| >They're not able to reason, but we can't [succinctly] define what it is. People also routinely fail to reason, even programmers often write "obvious" logic bugs they don't notice until it gives an unexpected result at which point it's obvious to them. So both humans and AI don't always reason. But humans reason much better. I myself have observed ChatGPT 4 solving novel problems I invented to my personal satisfaction well enough to say that it seems to have a rudimentary ability to sometimes show abilities we would typically call reasoning, but only at the level of a child. The issue isn't that it is supposed to reason perfectly or that humans reason perfectly, the issue is that it doesn't reason well enough to succeed at completing many kinds of tasks we would like it to succeed at. Please note that nobody expects it to reason perfectly. "Prove Fermat's last theorem in a rigorous way. Produce a proof that can be checked by Coq, Isabelle, Mizar, or HOL in a format supported directly by any of them" is arguably a request that includes nothing but reasoning and writing code. But we would not expect even Wiles to be able to complete it, and Wiles has actually proved Fermat's last theorem. So we have an idea of reasoning as completing certain types of tasks successfully, and today humans can do it and AI can't. Today, it fails badly at tasks that require reasoning. A simple example: https://chatgpt.com/share/da95843e-218a-4d69-a161-6aa2d7a3c9... The issue is that humans can see its answer is wrong and its "reasoning" is wrong. The issue isn't that it never reasons correctly. It's that it doesn't do so often enough or well enough, and it doesn't complete tasks we expect humans to complete, and it doesn't always notice when it is printing something outrageously wrong and illogical. It notices sometimes, it engages in elementary rudimentary guesswork sometimes, but just not often enough or well enough. |
> The issue is that humans can see its answer is wrong and its "reasoning" is wrong.
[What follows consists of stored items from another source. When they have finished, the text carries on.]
(** A write that keeps a field keeps it at every index. *)
Lemma node_update_proj {B} (proj : SAMNode -> B) (ns : list SAMNode) (i : Z)
    (f : SAMNode -> SAMNode) (x : Z) :
  (forall n, proj (f n) = proj n) ->
  proj (node (update ns i f) x) = proj (node ns x).
Proof.
  intros Hf. destruct (Z.eq_dec x i) as [-> | Hne].
  - destruct (Z.ltb_spec i 0) as [Hneg | Hpos].
    + unfold update. destruct (Z.ltb_spec i 0); [reflexivity | lia].
    + destruct (Z.ltb_spec i (len ns)) as [Hin | Hout].
      * rewrite node_update_same by lia. apply Hf.
      * rewrite !node_outside; [reflexivity | easy | now rewrite len_update].
  - now rewrite node_update_other.
Qed.

Lemma propagateStep_proj {B} (proj : SAMNode -> B) (ns : list SAMNode) (v x : Z) :
  (forall a n, proj (setMinEnd a n) = proj n) ->
  (forall a n, proj (setMaxEnd a n) = proj n) ->
  proj (node (propagateStep ns v) x) = proj (node ns x).
Proof.
  intros H1 H2. unfold propagateStep. destruct (0 <=? link (node ns v)); [| reflexivity].
  rewrite node_update_proj by (intros; apply H2).
  rewrite node_update_proj by (intros; apply H1). reflexivity.
Qed.

Lemma propagateStep_len (ns : list SAMNode) (v : Z) : len (propagateStep ns v) = len ns.
Proof.
  unfold propagateStep. destruct (0 <=? link (node ns v)); [| reflexivity].
  now rewrite !len_update.
Qed.

Lemma fold_propagateStep_proj {B} (proj : SAMNode -> B) (L : list Z) :
  (forall a n, proj (setMinEnd a n) = proj n) ->
  (forall a n, proj (setMaxEnd a n) = proj n) ->
  forall ns x, proj (node (fold_left propagateStep L ns) x) = proj (node ns x).
Proof.
  intros H1 H2. induction L as [| v L IH]; intros ns x; [reflexivity |].
  cbn [fold_left]. rewrite IH. now apply propagateStep_proj.
Qed.

Lemma fold_propagateStep_len (L : list Z) :
  forall ns, len (fold_left propagateStep L ns) = len ns.
Proof.
  induction L as [| v L IH]; intros ns; [reflexivity |].
  cbn [fold_left]. rewrite IH. apply propagateStep_len.
Qed.

Lemma anc_ext (g g' : graph) (a b : Z) :
  gsize g = gsize g' -> (forall v, glink g v = glink g' v) -> anc g a b -> anc g' a b.
Proof.
  intros Hs Hl. induction 1 as [| v w Hv _ IH]; [apply anc_refl |].
  apply anc_step; [now rewrite <- Hs | now rewrite <- Hl].
Qed.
I've noticed with LLMs that they're more likely to come to the wrong conclusion if you prime them in that manner. In this case, you posed the follow-up question as "Will <incorrect conclusion> always be true?" As a result, it's primed to try to prove that incorrect conclusion.
(That said, ChatGPT further did not answer the posed question, as it also changed "difference" -> "absolute difference"; in fact, the difference will alternate between increasing and decreasing, while the absolute difference is strictly increasing.)